• **What you have to do**: Below are the records; copy exactly the stretch from the line containing "o => endswith" through the line containing "self) attribute_module in", both ends included, and nothing else.

── Data provided

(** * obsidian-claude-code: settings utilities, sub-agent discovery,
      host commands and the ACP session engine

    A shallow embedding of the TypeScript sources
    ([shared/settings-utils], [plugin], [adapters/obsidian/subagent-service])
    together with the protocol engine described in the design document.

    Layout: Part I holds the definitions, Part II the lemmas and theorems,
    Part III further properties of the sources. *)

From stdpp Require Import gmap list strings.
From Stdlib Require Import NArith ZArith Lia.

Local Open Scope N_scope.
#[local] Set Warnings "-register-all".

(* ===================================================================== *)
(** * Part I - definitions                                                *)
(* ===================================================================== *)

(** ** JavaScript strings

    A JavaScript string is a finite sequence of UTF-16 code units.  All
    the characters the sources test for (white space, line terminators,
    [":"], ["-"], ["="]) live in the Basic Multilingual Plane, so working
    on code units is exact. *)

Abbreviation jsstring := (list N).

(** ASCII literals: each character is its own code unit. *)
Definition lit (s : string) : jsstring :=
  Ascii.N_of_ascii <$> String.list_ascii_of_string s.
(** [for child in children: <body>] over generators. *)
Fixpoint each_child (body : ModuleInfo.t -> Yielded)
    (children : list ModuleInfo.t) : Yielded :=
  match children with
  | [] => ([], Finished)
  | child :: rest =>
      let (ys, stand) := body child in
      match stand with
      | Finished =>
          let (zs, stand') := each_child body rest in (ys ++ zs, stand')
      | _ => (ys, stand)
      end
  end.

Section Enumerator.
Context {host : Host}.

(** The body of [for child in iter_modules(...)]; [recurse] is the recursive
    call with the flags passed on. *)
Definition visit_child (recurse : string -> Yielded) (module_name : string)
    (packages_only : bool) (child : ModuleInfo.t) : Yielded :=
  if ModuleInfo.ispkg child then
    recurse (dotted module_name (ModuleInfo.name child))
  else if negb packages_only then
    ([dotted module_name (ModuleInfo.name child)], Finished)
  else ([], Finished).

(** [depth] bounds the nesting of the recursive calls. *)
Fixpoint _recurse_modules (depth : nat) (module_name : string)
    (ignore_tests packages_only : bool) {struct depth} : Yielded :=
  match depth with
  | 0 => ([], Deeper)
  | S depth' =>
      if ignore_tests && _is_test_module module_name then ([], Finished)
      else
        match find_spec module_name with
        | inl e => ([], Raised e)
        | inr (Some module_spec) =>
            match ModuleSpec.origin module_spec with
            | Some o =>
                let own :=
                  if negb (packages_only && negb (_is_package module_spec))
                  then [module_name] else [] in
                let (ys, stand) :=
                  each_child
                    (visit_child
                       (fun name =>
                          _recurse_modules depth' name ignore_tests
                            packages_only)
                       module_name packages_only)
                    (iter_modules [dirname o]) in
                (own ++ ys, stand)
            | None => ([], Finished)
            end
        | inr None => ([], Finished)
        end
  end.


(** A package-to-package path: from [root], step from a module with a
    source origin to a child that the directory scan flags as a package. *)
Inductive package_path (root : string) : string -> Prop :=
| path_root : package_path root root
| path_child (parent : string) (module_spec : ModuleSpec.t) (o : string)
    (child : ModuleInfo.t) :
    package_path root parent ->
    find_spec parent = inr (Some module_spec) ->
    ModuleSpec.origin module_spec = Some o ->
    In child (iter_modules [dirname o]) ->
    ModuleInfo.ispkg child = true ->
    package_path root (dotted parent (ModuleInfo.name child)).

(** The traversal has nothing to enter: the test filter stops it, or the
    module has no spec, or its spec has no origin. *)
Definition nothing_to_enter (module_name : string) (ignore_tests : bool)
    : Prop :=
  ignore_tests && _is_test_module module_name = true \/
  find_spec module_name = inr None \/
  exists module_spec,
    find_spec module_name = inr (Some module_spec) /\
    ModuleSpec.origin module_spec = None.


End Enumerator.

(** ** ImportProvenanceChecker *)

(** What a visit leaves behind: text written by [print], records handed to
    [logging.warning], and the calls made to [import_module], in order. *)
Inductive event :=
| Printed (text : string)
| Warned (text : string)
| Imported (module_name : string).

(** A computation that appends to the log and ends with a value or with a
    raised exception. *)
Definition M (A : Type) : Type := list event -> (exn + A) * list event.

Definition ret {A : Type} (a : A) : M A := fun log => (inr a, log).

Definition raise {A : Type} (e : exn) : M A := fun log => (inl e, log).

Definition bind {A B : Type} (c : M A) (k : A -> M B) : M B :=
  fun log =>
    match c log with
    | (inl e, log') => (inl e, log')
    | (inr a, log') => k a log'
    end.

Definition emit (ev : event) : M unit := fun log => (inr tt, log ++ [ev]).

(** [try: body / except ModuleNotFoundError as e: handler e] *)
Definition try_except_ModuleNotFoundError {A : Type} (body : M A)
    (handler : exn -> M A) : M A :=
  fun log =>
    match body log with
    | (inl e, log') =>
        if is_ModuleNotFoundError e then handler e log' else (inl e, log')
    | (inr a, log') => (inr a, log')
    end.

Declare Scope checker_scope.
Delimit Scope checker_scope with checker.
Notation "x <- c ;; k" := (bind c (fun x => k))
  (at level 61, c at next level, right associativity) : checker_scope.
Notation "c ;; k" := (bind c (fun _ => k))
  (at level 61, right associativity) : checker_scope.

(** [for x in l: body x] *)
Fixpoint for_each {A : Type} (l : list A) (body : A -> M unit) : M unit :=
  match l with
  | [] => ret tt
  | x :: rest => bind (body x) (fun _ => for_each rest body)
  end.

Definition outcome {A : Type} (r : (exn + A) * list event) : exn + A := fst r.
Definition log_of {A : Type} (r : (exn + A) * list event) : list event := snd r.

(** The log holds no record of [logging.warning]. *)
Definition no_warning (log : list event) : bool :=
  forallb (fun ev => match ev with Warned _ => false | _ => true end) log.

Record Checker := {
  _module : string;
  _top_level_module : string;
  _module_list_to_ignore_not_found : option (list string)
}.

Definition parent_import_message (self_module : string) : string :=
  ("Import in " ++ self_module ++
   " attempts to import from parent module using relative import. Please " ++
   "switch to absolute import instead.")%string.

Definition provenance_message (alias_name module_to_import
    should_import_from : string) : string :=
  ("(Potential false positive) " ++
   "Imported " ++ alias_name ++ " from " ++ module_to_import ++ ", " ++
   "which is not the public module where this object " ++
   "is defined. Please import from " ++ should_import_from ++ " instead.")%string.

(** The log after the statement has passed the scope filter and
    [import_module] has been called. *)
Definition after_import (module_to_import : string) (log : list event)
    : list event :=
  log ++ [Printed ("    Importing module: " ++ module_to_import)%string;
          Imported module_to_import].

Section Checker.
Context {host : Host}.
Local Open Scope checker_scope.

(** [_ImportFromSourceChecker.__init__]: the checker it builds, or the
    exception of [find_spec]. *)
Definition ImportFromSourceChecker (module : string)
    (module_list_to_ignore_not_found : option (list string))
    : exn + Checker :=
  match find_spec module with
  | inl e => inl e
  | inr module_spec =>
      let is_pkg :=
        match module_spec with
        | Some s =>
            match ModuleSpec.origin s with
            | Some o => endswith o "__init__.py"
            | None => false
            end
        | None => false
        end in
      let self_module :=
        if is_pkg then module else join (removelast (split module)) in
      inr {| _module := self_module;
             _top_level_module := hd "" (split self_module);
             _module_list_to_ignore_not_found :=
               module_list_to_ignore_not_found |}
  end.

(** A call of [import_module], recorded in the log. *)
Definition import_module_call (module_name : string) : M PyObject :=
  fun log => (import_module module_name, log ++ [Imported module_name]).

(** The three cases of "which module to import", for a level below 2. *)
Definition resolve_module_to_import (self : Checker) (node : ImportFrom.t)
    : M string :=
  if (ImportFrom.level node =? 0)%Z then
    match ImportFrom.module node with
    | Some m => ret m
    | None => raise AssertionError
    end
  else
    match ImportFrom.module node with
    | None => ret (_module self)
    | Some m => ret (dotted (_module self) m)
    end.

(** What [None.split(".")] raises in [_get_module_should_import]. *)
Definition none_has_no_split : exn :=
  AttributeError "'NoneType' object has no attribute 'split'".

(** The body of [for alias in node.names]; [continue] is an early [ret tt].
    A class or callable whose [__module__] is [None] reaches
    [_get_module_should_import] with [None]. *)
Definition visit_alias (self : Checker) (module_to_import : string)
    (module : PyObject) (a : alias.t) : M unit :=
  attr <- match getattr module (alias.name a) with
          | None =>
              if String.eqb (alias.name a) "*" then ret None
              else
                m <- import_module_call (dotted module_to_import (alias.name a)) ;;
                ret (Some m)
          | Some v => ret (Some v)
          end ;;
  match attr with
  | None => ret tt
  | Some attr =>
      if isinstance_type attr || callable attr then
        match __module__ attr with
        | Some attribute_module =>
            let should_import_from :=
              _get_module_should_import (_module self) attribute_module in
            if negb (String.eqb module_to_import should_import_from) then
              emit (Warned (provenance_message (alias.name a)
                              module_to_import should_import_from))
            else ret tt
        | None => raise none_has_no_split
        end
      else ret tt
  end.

────

• **Solution**:
            | Some o => endswith o "__init__.py"
            | None => false
            end
        | None => false
        end in
      let self_module :=
        if is_pkg then module else join (removelast (split module)) in
      inr {| _module := self_module;
             _top_level_module := hd "" (split self_module);
             _module_list_to_ignore_not_found :=
               module_list_to_ignore_not_found |}
  end.

(** A call of [import_module], recorded in the log. *)
Definition import_module_call (module_name : string) : M PyObject :=
  fun log => (import_module module_name, log ++ [Imported module_name]).

(** The three cases of "which module to import", for a level below 2. *)
Definition resolve_module_to_import (self : Checker) (node : ImportFrom.t)
    : M string :=
  if (ImportFrom.level node =? 0)%Z then
    match ImportFrom.module node with
    | Some m => ret m
    | None => raise AssertionError
    end
  else
    match ImportFrom.module node with
    | None => ret (_module self)
    | Some m => ret (dotted (_module self) m)
    end.

(** What [None.split(".")] raises in [_get_module_should_import]. *)
Definition none_has_no_split : exn :=
  AttributeError "'NoneType' object has no attribute 'split'".

(** The body of [for alias in node.names]; [continue] is an early [ret tt].
    A class or callable whose [__module__] is [None] reaches
    [_get_module_should_import] with [None]. *)
Definition visit_alias (self : Checker) (module_to_import : string)
    (module : PyObject) (a : alias.t) : M unit :=
  attr <- match getattr module (alias.name a) with
          | None =>
              if String.eqb (alias.name a) "*" then ret None
              else
                m <- import_module_call (dotted module_to_import (alias.name a)) ;;
                ret (Some m)
          | Some v => ret (Some v)
          end ;;
  match attr with
  | None => ret tt
  | Some attr =>
      if isinstance_type attr || callable attr then
        match __module__ attr with
        | Some attribute_module =>
            let should_import_from :=
              _get_module_should_import (_module self) attribute_module in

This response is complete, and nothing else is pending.